--- Dataset records Enclosed Below ---

(** An item whose own reads succeed: the item access and the title. *)
Definition itemReadable (updates : UpdateCollection) (i : nat) : bool :=
  match Item updates i with
  | None => false
  | Some update => bool_decide (is_Some (Title update))
  end.

(** The package of item [i], if there is one. *)
Definition itemPackage (updates : UpdateCollection) (criteria : string)
    (i : nat) : option Package :=
  Item updates i ≫= λ update, parseUpdate update criteria.

(** A search result with its error replaced by an empty list. *)
Definition orEmpty (r : list Package * option error) : list Package :=
  if r.2 is Some _ then [] else r.1.

(** *** Example answers *)

Definition com_of (items : list Update) : COM :=
  mkCOM CoInitOk
    (Some (mkUnknown (Some (mkSession (Some (mkSearcher (λ _,
       Some (mkSearchResult (Some (mkUpdates (Some (N.of_nat (length items)))
                                      (λ i, items !! i))))))))))).

Definition com_down : COM := mkCOM CoInitOtherError None.

(** The malicious software removal tool: one KB number, a new revision
    every month. *)
Definition msrt (rev : Z) : Update :=
  mkUpdate (Some "Windows Malicious Software Removal Tool x64 (KB890830)")
    (Some (mkKBs (Some 1%N) (Some "890830")))
    (Some (mkIdentity (Some rev) (Some "3d1e2a54")))
    None None.

(** An update whose identity cannot be read. *)
Definition no_identity : Update :=
  mkUpdate (Some "Security Update (KB5034441)")
    (Some (mkKBs (Some 1%N) (Some "5034441"))) None (Some "Important") None.

(** An update whose title cannot be read. *)
Definition no_title : Update :=
  mkUpdate None (Some (mkKBs (Some 1%N) (Some "5034442")))
    (Some (mkIdentity (Some 1%Z) (Some "77aa"))) None None.

End Windows.

(** ** The report command: the step that collects the packages *)

Module commands.
Import Windows.

(** One iteration of the counting loop of [sendReport], on
    [(needsUpdateCount, securityUpdateCount)]. *)
Definition countStep (counts : nat * nat) (pkg : Package) : nat * nat :=
  (if NeedsUpdate pkg then S counts.1 else counts.1,
   if IsSecurityUpdate pkg then S counts.2 else counts.2).

(** The counting loop. *)
Definition countPackages (packageList : list Package) : nat * nat :=
  fold_left countStep packageList (0, 0).

(** The package step of [sendReport]: the list that goes into the
    payload with the two counts, or the error that ends the report
    ("failed to get packages"). *)
Definition reportPackages (com1 com2 : COM) : (list Package * (nat * nat)) + error :=
  let '(packageList, err) := GetPackages com1 com2 in
  match err with
  | Some e => inr e
  | None => inl (packageList, countPackages packageList)
  end.

End commands.

(** ** Facts about the string functions *)

Module stringsFacts.
Import strings.

Lemma nonEmpty_true s : nonEmpty s = true ↔ s ≠ "".
Proof. unfold nonEmpty. by rewrite bool_decide_eq_true. Qed.

Lemma app_String a s t : String a s +:+ t = String a (s +:+ t).
Proof. reflexivity. Qed.

Lemma app_empty_l s : "" +:+ s = s.
Proof. reflexivity. Qed.

Lemma app_empty_r s : s +:+ "" = s.
Proof. induction s as [|a s IH]; [done|]. by rewrite app_String, IH. Qed.

Lemma app_assoc s t u : (s +:+ t) +:+ u = s +:+ t +:+ u.
Proof. induction s as [|a s IH]; [done|]. by rewrite !app_String, IH. Qed.

Lemma length_app s t : String.length (s +:+ t) = String.length s + String.length t.
Proof. induction s as [|a s IH]; [done|]. rewrite app_String. simpl. by rewrite IH. Qed.

Lemma dropBytes_app s t : dropBytes (String.length s) (s +:+ t) = t.
Proof. induction s as [|a s IH]; [by destruct t|]. by rewrite app_String. Qed.

Lemma takeBytes_app s t : takeBytes (String.length s) (s +:+ t) = s.
Proof.
  induction s as [|a s IH]; [by destruct t|].
  rewrite app_String. simpl. by rewrite IH.
Qed.

Lemma HasPrefix_app p s : HasPrefix (p +:+ s) p = true.
Proof.
  induction p as [|a p IH]; [done|].
  rewrite app_String. simpl. by rewrite decide_True.
Qed.

Lemma HasSuffix_app s suffix : HasSuffix (s +:+ suffix) suffix = true.
Proof.
  unfold HasSuffix. rewrite length_app.
  replace (String.length s + String.length suffix - String.length suffix)
    with (String.length s) by lia.
  rewrite dropBytes_app, bool_decide_eq_true_2 by done.
  rewrite andb_true_r. apply Nat.leb_le. lia.
Qed.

--- End of Enclosed Dataset records ---

Try it -
When you answer, retype all of the material exactly as it appears above.

The answer -
(** An item whose own reads succeed: the item access and the title. *)
Definition itemReadable (updates : UpdateCollection) (i : nat) : bool :=
  match Item updates i with
  | None => false
  | Some update => bool_decide (is_Some (Title update))
  end.

(** The package of item [i], if there is one. *)
Definition itemPackage (updates : UpdateCollection) (criteria : string)
    (i : nat) : option Package :=
  Item updates i ≫= λ update, parseUpdate update criteria.

(** A search result with its error replaced by an empty list. *)
Definition orEmpty (r : list Package * option error) : list Package :=
  if r.2 is Some _ then [] else r.1.

(** *** Example answers *)

Definition com_of (items : list Update) : COM :=
  mkCOM CoInitOk
    (Some (mkUnknown (Some (mkSession (Some (mkSearcher (λ _,
       Some (mkSearchResult (Some (mkUpdates (Some (N.of_nat (length items)))
                                      (λ i, items !! i))))))))))).

Definition com_down : COM := mkCOM CoInitOtherError None.

(** The malicious software removal tool: one KB number, a new revision
    every month. *)
Definition msrt (rev : Z) : Update :=
  mkUpdate (Some "Windows Malicious Software Removal Tool x64 (KB890830)")
    (Some (mkKBs (Some 1%N) (Some "890830")))
    (Some (mkIdentity (Some rev) (Some "3d1e2a54")))
    None None.

(** An update whose identity cannot be read. *)
Definition no_identity : Update :=
  mkUpdate (Some "Security Update (KB5034441)")
    (Some (mkKBs (Some 1%N) (Some "5034441"))) None (Some "Important") None.

(** An update whose title cannot be read. *)
Definition no_title : Update :=
  mkUpdate None (Some (mkKBs (Some 1%N) (Some "5034442")))
    (Some (mkIdentity (Some 1%Z) (Some "77aa"))) None None.

End Windows.

(** ** The report command: the step that collects the packages *)

Module commands.
Import Windows.

(** One iteration of the counting loop of [sendReport], on
    [(needsUpdateCount, securityUpdateCount)]. *)
Definition countStep (counts : nat * nat) (pkg : Package) : nat * nat :=
  (if NeedsUpdate pkg then S counts.1 else counts.1,
   if IsSecurityUpdate pkg then S counts.2 else counts.2).

(** The counting loop. *)
Definition countPackages (packageList : list Package) : nat * nat :=
  fold_left countStep packageList (0, 0).

(** The package step of [sendReport]: the list that goes into the
    payload with the two counts, or the error that ends the report
    ("failed to get packages"). *)
Definition reportPackages (com1 com2 : COM) : (list Package * (nat * nat)) + error :=
  let '(packageList, err) := GetPackages com1 com2 in
  match err with
  | Some e => inr e
  | None => inl (packageList, countPackages packageList)
  end.

End commands.

(** ** Facts about the string functions *)

Module stringsFacts.
Import strings.

Lemma nonEmpty_true s : nonEmpty s = true ↔ s ≠ "".
Proof. unfold nonEmpty. by rewrite bool_decide_eq_true. Qed.

Lemma app_String a s t : String a s +:+ t = String a (s +:+ t).
Proof. reflexivity. Qed.

Lemma app_empty_l s : "" +:+ s = s.
Proof. reflexivity. Qed.

Lemma app_empty_r s : s +:+ "" = s.
Proof. induction s as [|a s IH]; [done|]. by rewrite app_String, IH. Qed.

Lemma app_assoc s t u : (s +:+ t) +:+ u = s +:+ t +:+ u.
Proof. induction s as [|a s IH]; [done|]. by rewrite !app_String, IH. Qed.

Lemma length_app s t : String.length (s +:+ t) = String.length s + String.length t.
Proof. induction s as [|a s IH]; [done|]. rewrite app_String. simpl. by rewrite IH. Qed.

Lemma dropBytes_app s t : dropBytes (String.length s) (s +:+ t) = t.
Proof. induction s as [|a s IH]; [by destruct t|]. by rewrite app_String. Qed.

Lemma takeBytes_app s t : takeBytes (String.length s) (s +:+ t) = s.
Proof.
  induction s as [|a s IH]; [by destruct t|].
  rewrite app_String. simpl. by rewrite IH.
Qed.

Lemma HasPrefix_app p s : HasPrefix (p +:+ s) p = true.
Proof.
  induction p as [|a p IH]; [done|].
  rewrite app_String. simpl. by rewrite decide_True.
Qed.

Lemma HasSuffix_app s suffix : HasSuffix (s +:+ suffix) suffix = true.
Proof.
  unfold HasSuffix. rewrite length_app.
  replace (String.length s + String.length suffix - String.length suffix)
    with (String.length s) by lia.
  rewrite dropBytes_app, bool_decide_eq_true_2 by done.
  rewrite andb_true_r. apply Nat.leb_le. lia.
Qed.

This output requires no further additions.